Вот тут я в первый раз подумал, что она не в себе и, быть может, даже бредит. Спросил еще, дуралей: как вы себя чувствуете? Вы не устали? Может, дескать, мне уйти, и договорим в другой раз?
Как чувствую? Умираю, решительно ответила она. И другого раза не будет.
Эти слова лишь уверили меня в том, что она действительно бредит.
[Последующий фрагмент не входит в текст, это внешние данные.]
(* ===== verification/AgentTasks.v ===== *)
(** * AgentTasks: the operations on AgentTasks

    agent_task.rs: creating and assigning a task, starting an Attempt, carrying it by an
    Endpoint's Wake or by a CodingAgent Run, its heartbeat, and the two ways a task becomes
    terminal: the controller completes its Attempt, or the bound Run is observed to end. *)
From S2P Require Import Prelude RustStr Sql ConnectorModel CodingAgent AgentModel AgentStore AgentCore AgentComm.

Definition MAX_AGENT_TASK_TITLE_CHARS : Z := 200.
Definition MAX_AGENT_TASK_INSTRUCTION_BYTES : Z := 8192.
Definition MAX_AGENT_TASK_TERMINAL_TEXT_BYTES : Z := 4096.
Definition MAX_AGENT_TASK_PROJECT_REF_CHARS : Z := 256.
Definition MAX_AGENT_TASK_LIST_LIMIT : Z := 100.
Definition OP_CREATE_AGENT_TASK : str := lit "create_agent_task".
Definition OP_START_AGENT_TASK_ATTEMPT : str := lit "start_agent_task_attempt".
Definition OP_COMPLETE_AGENT_TASK_ATTEMPT : str := lit "complete_agent_task_attempt".

Record NewAgentTask : Type := mkNewTask {
  nt_title : str;
  nt_instruction : str;
  nt_assignee_agent_id : option str;
  nt_source_conversation_id : option str;
  nt_source_message_id : option str;
  nt_referenced_project_id : option str;
  nt_idempotency_key : str
}.

Record AgentTaskMutation : Type := mkTaskMutation {
  tm_task : AgentTaskDetail;
  tm_created : bool;
  tm_replayed : bool;
  tm_state_changed : bool
}.
(* ===== verification/AgentCoreSound.v ===== *)
(** * AgentCoreSound: the shared statements keep the invariant

    The checks of agent_task.rs, agent_wake.rs and agent_attention.rs give the facts their
    callers rely on, and each group of statements the operations share ends in tables that
    moved as they may ([stepped]) and in which only the tables it writes have changed. *)
From S2P Require Import Prelude RustStr Sql ConnectorModel CodingAgent AgentModel AgentStore AgentCore AgentFacts AgentLinks.

(** ** Frames *)

(** Only the tasks and their Attempts changed. *)
Definition only_tasks (db db' : AgentDb) : Prop :=
  exists ts atts, db' = db <| agent_tasks := ts |> <| task_attempts := atts |>.
(** Only tasks, Wakes, their Attempts and executions changed. *)
Definition only_wakes (db db' : AgentDb) : Prop :=
  exists ts atts xs ws was,
    db' = db <| agent_tasks := ts |> <| task_attempts := atts |> <| endpoint_executions := xs |> <| wakes := ws |>
             <| wake_attempts := was |>.

Lemma only_tasks_refl (db : AgentDb) : only_tasks db db.
Proof. exists (agent_tasks db), (task_attempts db). by destruct db. Qed.
Lemma only_wakes_refl (db : AgentDb) : only_wakes db db.
Proof. exists (agent_tasks db), (task_attempts db), (endpoint_executions db), (wakes db), (wake_attempts db). by destruct db. Qed.
Lemma only_tasks_trans (a b c : AgentDb) : only_tasks a b -> only_tasks b c -> only_tasks a c.
Proof. intros (ts & atts & ->) (ts' & atts' & ->). by exists ts', atts'. Qed.
Lemma only_wakes_trans (a b c : AgentDb) : only_wakes a b -> only_wakes b c -> only_wakes a c.
Proof. intros (? & ? & ? & ? & ? & ->) (ts & atts & xs & ws & was & ->). by exists ts, atts, xs, ws, was. Qed.
Lemma only_tasks_wakes (a b : AgentDb) : only_tasks a b -> only_wakes a b.
Proof. intros (ts & atts & ->). exists ts, atts, (endpoint_executions a), (wakes a), (wake_attempts a). by destruct a. Qed.

Lemma only_tasks_eq (db db' : AgentDb) :
  db' = db <| agent_tasks := agent_tasks db' |> <| task_attempts := task_attempts db' |> -> only_tasks db db'.
Proof. intros He. by eexists _, _. Qed.
Lemma only_wakes_eq (db db' : AgentDb) :
  db' = db <| agent_tasks := agent_tasks db' |> <| task_attempts := task_attempts db' |>
           <| endpoint_executions := endpoint_executions db' |> <| wakes := wakes db' |> <| wake_attempts := wake_attempts db' |> ->
  only_wakes db db'.
Proof. intros He. by eexists _, _, _, _, _. Qed.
Но прощаться мы не станем, продолжала она торопливо, а вместо этого займемся делом. Нам лучшим памятником будет построенный в боях социализм. И она засмеялась коротко и хрипло – будто придушенно каркнула несколько раз. Я подумал, что это цитата, но не знал, откуда, и почему-то именно в тот момент собственная серость меня редкостно раздосадовала. Дай сюда руки. Я повиновался. А что было делать? Сказавши «а», нельзя не сказать «б». Да и как откажешь человеку, который в таком состоянии? Уважаемому тобою человеку, глубоко симпатичному тебе человеку… Вот так, вот сюда прижми пальцы. А я тебе свои – вот так. Не дергайся. Теперь смотри мне в глаза. Смотри, смотри… попробуй почувствовать, где мне больно. В глубине её зрачков пылало по какому-то Чернобылю; где-то далеко-далеко окнами ада рдели раскаленные, излучающие безумные дозы осколки твэлов. У меня мурашки побежали по коже. Ну? Постарайся! Где? Мне ведь очень больно, Антон! Очень! Где?!!